-- Description of the task --
Filter the entries, keeping every line with the word "left".

-- Collected data --

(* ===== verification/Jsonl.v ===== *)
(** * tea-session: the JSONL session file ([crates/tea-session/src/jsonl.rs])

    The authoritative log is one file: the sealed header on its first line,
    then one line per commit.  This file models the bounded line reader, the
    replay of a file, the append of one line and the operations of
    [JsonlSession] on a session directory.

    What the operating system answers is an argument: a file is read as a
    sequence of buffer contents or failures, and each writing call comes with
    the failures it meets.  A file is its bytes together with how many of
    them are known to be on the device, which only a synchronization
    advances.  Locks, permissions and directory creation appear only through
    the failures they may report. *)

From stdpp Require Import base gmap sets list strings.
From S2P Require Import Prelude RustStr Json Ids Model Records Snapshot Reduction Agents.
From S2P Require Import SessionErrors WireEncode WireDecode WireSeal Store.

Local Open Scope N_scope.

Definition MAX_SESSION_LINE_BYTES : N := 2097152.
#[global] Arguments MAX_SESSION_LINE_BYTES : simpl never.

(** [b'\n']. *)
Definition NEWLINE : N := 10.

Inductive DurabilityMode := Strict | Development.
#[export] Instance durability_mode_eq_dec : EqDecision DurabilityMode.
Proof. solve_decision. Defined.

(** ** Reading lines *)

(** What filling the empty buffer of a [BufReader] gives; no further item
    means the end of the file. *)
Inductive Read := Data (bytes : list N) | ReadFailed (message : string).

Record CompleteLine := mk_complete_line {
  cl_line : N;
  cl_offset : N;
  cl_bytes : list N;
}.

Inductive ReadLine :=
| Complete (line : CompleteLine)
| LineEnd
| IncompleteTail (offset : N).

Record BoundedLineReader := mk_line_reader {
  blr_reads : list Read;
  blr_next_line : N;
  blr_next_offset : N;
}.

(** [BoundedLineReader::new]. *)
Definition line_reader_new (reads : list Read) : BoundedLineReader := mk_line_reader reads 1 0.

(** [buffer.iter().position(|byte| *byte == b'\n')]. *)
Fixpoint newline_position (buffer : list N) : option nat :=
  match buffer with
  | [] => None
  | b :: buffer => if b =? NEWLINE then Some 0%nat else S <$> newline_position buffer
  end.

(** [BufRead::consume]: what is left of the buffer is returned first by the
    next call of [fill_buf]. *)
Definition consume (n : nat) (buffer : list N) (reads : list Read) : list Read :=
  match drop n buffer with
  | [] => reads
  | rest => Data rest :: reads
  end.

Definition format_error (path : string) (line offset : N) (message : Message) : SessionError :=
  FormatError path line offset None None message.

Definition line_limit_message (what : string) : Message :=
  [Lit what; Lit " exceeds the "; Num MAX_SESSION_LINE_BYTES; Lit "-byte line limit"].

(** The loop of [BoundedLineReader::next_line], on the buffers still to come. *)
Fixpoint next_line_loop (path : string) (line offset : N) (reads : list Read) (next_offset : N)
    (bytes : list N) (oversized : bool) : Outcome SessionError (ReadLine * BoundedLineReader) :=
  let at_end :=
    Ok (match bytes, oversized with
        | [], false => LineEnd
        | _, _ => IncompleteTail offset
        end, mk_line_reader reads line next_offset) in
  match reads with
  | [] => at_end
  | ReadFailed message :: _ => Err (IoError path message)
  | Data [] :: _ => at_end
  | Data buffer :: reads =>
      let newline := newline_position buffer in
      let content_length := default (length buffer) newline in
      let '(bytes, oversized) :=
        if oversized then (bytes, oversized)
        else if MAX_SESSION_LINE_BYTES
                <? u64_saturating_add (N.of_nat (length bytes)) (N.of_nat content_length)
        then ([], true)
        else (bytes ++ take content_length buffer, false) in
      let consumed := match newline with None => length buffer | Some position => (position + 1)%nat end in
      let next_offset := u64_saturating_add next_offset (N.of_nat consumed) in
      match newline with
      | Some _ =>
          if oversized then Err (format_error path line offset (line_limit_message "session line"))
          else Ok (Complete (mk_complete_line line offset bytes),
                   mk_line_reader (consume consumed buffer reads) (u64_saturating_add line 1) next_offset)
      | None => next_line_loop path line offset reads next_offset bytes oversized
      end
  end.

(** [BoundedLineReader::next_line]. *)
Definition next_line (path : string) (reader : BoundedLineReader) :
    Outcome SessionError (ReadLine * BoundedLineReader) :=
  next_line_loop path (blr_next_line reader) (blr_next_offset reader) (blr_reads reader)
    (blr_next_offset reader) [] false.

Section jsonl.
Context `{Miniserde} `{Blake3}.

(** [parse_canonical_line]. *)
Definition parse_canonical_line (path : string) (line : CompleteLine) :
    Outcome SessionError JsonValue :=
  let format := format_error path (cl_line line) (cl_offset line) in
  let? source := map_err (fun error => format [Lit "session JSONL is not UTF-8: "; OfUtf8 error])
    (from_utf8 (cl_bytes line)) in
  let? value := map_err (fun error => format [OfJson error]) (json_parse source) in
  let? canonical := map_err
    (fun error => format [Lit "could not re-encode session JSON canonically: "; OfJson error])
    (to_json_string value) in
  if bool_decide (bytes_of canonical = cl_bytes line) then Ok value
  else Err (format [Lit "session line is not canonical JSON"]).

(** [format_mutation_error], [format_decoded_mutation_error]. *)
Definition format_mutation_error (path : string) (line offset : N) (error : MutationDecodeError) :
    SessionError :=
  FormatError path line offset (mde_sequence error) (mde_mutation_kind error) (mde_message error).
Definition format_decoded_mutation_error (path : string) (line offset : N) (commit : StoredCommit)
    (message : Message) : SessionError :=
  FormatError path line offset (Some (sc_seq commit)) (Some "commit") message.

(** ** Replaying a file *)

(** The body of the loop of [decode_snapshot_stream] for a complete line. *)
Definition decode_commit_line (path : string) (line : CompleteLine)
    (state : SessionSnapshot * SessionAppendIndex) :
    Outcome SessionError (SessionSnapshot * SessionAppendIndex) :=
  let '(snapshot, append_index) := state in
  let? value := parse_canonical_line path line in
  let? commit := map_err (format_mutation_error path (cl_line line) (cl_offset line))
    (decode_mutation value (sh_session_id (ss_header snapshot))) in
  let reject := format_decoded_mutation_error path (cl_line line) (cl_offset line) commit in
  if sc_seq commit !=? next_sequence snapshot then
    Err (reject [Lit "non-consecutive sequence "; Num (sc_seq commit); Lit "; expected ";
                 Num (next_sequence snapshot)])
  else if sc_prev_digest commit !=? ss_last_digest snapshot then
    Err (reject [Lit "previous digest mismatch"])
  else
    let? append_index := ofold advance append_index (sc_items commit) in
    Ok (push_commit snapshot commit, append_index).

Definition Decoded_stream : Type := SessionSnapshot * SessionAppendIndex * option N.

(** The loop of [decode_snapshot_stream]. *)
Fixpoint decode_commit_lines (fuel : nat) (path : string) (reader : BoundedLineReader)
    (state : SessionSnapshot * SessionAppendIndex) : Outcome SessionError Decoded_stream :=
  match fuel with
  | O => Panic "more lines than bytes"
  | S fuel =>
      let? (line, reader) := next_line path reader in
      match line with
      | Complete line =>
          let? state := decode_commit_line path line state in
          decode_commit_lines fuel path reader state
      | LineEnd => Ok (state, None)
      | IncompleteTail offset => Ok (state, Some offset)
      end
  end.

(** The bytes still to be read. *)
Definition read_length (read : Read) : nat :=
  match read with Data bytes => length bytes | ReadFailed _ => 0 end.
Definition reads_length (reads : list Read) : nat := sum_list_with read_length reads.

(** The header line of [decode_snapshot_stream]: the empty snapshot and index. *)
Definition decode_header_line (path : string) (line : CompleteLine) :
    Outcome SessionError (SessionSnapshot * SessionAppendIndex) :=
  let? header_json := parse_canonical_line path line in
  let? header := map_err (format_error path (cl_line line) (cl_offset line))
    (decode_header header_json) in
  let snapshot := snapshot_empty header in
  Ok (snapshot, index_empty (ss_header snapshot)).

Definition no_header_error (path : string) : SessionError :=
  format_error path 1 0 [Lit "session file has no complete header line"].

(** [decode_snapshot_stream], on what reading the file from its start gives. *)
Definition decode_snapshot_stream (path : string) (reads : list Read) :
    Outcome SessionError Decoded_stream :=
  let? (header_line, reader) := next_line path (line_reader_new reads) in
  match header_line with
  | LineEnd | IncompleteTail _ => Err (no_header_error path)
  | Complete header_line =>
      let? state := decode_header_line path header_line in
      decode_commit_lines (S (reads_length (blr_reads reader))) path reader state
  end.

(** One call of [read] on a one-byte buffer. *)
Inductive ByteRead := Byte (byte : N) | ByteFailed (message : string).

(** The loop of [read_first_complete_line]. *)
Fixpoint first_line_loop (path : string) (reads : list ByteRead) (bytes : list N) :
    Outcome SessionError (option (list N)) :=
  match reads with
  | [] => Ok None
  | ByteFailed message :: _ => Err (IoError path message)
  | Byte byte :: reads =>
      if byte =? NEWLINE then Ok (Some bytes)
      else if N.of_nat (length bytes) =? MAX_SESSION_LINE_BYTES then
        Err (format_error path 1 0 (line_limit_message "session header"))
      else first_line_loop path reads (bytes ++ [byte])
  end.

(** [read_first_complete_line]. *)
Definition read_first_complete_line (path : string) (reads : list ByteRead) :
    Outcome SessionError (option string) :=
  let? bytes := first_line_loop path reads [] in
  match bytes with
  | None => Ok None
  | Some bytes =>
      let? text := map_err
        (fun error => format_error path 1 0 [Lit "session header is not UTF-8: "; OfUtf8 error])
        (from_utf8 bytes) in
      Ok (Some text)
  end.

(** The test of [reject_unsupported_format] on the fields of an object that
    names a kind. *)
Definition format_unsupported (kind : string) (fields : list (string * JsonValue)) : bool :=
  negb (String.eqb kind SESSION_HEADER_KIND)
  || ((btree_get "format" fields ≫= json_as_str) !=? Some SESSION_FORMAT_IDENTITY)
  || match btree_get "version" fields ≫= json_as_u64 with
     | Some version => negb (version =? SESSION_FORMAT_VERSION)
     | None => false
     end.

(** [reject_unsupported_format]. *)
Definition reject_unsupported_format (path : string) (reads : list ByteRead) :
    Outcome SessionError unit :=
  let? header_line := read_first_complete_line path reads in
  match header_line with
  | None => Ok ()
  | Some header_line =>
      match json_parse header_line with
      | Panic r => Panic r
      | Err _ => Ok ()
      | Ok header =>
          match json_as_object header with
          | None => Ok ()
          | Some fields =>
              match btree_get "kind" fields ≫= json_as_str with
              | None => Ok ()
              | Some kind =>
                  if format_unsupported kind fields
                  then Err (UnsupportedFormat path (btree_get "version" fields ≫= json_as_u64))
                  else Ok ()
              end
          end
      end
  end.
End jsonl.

--

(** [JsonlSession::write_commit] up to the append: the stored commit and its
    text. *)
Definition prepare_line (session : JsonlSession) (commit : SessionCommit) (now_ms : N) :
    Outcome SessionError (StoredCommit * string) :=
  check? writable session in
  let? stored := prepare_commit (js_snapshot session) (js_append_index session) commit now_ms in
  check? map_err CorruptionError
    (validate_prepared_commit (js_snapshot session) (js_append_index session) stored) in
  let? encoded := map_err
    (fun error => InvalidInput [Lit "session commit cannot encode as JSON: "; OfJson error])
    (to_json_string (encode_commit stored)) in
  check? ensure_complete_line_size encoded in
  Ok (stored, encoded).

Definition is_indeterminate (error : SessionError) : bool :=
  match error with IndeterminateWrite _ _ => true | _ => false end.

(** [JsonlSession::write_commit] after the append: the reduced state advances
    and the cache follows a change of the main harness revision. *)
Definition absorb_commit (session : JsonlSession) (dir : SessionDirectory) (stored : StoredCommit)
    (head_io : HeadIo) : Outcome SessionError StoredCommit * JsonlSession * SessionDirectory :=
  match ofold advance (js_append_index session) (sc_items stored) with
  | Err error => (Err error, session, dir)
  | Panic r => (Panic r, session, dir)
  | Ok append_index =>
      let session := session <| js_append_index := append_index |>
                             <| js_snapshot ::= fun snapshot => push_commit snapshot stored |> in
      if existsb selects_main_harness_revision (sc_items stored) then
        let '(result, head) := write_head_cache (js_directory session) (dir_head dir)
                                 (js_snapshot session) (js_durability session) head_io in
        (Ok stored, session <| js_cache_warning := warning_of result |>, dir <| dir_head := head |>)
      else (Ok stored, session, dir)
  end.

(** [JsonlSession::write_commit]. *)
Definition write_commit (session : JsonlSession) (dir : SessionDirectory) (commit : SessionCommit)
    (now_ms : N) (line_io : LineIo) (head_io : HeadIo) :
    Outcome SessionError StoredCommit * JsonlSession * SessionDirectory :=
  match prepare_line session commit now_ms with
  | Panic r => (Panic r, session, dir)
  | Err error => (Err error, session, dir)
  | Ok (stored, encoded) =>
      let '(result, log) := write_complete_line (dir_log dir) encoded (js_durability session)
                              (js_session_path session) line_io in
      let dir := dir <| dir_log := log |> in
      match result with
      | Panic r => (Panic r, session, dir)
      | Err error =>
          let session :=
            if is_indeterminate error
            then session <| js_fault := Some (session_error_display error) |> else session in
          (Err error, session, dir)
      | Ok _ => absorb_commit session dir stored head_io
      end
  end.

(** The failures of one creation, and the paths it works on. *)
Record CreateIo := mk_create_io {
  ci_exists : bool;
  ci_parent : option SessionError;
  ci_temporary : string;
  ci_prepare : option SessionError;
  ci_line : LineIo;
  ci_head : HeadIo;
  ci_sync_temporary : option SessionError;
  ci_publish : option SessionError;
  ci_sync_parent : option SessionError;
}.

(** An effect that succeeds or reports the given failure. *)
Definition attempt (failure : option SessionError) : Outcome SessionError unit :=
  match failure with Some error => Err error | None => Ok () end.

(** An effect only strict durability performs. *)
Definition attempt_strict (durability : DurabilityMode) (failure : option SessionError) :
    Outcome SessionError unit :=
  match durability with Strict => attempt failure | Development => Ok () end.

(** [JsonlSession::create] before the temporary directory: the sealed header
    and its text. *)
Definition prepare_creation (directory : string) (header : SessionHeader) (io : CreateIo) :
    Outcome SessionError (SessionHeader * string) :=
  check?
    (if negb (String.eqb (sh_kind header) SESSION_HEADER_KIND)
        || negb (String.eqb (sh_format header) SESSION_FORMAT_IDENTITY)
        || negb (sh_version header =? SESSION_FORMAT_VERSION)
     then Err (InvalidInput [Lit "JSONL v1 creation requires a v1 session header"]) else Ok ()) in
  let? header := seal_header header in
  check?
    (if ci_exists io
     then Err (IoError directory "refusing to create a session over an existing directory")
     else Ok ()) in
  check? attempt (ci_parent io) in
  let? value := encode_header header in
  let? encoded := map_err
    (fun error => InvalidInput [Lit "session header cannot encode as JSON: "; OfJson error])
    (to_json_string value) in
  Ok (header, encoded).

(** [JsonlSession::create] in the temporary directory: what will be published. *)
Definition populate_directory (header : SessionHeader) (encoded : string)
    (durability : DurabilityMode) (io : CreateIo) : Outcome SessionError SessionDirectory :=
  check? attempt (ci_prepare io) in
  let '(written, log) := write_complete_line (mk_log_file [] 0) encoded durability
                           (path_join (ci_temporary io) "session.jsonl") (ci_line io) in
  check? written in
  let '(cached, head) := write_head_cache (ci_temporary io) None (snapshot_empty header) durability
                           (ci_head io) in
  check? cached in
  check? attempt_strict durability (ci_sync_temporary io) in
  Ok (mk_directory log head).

...

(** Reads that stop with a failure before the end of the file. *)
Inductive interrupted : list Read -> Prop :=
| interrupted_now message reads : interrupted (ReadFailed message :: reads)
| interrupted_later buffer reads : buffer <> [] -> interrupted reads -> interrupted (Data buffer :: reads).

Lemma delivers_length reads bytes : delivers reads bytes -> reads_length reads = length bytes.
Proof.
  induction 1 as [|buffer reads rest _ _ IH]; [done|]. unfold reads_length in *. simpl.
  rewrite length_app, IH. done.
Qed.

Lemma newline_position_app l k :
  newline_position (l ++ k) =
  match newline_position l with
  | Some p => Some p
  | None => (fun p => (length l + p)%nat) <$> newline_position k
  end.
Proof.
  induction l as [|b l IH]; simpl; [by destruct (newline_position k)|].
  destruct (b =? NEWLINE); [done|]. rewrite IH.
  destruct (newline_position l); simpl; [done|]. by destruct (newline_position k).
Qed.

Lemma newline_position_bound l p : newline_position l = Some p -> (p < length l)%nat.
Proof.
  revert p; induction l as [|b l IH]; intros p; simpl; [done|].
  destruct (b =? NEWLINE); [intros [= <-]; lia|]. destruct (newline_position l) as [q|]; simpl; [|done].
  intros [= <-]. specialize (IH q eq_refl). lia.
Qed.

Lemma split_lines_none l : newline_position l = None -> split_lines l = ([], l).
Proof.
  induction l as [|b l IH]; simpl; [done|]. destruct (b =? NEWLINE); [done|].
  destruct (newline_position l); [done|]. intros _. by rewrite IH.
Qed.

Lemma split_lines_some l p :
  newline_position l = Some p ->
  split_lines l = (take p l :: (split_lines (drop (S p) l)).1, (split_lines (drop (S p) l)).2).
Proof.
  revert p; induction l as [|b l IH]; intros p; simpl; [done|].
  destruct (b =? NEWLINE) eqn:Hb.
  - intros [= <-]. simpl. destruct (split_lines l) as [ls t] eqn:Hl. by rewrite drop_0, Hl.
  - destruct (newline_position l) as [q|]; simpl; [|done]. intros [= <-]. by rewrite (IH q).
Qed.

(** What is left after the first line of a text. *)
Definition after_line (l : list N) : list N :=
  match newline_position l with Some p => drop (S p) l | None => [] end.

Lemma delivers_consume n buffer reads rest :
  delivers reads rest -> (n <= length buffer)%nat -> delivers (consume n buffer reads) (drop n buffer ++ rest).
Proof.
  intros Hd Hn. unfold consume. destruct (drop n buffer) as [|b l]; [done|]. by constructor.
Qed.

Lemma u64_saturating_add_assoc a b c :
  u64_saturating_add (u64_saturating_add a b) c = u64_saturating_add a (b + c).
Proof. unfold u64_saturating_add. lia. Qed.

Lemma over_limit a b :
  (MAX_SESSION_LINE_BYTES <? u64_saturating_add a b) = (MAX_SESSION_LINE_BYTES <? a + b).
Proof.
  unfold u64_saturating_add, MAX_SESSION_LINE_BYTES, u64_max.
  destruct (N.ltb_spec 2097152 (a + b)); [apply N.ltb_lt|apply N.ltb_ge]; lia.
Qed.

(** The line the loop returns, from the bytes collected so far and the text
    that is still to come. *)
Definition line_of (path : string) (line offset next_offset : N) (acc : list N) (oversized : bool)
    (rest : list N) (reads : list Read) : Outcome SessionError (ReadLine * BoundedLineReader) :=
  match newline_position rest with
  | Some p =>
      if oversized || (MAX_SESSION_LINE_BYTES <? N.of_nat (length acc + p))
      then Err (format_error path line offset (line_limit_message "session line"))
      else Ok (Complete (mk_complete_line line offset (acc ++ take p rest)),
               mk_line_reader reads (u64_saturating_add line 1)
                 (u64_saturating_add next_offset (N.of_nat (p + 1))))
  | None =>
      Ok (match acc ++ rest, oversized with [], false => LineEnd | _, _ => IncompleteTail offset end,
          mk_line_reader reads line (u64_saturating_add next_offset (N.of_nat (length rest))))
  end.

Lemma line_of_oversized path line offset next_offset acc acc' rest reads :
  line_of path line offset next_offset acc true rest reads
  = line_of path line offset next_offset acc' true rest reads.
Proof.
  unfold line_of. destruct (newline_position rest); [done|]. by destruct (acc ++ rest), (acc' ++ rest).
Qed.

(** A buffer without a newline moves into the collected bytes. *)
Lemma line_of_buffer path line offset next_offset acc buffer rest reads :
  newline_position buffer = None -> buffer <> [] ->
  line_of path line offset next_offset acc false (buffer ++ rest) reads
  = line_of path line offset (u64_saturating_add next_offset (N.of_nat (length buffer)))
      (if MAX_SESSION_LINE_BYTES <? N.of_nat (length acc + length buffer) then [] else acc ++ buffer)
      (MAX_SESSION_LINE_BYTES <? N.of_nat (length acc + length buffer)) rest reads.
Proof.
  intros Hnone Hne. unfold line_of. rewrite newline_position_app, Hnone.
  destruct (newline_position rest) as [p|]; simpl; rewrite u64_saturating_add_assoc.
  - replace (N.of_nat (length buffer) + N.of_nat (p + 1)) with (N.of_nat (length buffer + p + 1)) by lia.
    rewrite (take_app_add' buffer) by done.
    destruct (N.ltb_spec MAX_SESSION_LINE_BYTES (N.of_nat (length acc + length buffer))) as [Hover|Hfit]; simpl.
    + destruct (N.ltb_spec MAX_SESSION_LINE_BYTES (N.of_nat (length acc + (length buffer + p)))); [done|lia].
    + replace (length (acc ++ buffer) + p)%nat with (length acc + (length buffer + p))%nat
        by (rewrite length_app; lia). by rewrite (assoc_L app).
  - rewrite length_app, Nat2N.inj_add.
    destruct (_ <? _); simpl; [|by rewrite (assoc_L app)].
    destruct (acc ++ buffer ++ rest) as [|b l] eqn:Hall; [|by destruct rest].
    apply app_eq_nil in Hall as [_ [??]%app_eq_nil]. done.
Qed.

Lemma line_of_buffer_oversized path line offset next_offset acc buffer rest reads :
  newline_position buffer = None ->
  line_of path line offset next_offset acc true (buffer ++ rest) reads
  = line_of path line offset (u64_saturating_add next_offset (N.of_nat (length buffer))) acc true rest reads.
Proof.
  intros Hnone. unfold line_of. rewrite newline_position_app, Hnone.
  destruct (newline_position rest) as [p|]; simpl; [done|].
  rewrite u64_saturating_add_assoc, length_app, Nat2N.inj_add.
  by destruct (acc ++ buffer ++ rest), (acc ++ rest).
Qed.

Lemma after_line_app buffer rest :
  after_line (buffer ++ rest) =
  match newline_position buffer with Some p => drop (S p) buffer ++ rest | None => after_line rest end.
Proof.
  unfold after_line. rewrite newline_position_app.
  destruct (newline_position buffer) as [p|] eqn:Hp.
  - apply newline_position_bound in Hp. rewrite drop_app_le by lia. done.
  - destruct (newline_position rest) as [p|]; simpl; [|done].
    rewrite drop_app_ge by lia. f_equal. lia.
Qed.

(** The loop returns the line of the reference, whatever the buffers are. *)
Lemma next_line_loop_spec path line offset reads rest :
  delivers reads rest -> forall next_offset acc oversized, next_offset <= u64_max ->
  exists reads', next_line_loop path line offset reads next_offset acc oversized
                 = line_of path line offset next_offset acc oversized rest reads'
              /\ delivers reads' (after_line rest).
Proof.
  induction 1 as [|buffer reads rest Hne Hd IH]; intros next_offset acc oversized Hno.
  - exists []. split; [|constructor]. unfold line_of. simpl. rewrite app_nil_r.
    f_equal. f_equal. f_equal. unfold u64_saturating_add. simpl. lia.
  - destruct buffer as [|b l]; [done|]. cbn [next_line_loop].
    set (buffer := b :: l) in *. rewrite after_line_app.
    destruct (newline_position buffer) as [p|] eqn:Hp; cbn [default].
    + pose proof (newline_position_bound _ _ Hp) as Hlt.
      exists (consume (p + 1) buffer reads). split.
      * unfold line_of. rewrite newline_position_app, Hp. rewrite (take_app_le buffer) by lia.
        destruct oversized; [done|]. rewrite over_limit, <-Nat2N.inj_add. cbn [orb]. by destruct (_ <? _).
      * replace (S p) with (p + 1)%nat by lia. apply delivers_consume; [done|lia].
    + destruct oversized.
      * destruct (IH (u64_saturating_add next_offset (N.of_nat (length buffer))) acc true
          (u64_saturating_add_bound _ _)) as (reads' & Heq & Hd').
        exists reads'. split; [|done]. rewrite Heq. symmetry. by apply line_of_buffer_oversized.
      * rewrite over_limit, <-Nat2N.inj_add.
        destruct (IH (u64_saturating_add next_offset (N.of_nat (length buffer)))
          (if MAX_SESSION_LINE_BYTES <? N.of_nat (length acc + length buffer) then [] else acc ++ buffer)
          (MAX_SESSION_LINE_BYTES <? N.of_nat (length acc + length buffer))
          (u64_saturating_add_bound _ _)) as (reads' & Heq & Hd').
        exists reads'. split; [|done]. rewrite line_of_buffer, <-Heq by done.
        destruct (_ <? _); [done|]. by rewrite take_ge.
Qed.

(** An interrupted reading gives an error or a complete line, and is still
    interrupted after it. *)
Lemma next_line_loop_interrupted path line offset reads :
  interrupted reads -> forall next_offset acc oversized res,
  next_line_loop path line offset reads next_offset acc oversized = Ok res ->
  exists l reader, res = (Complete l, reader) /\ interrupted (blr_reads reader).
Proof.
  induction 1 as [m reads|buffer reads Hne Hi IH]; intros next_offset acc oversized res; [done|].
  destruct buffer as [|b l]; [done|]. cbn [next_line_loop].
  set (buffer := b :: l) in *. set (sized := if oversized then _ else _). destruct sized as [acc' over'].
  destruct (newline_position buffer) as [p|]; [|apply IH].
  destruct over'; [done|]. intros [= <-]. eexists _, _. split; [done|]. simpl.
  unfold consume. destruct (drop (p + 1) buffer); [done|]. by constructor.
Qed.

-- Answer to the problem --
(** [BufRead::consume]: what is left of the buffer is returned first by the
(** What is left after the first line of a text. *)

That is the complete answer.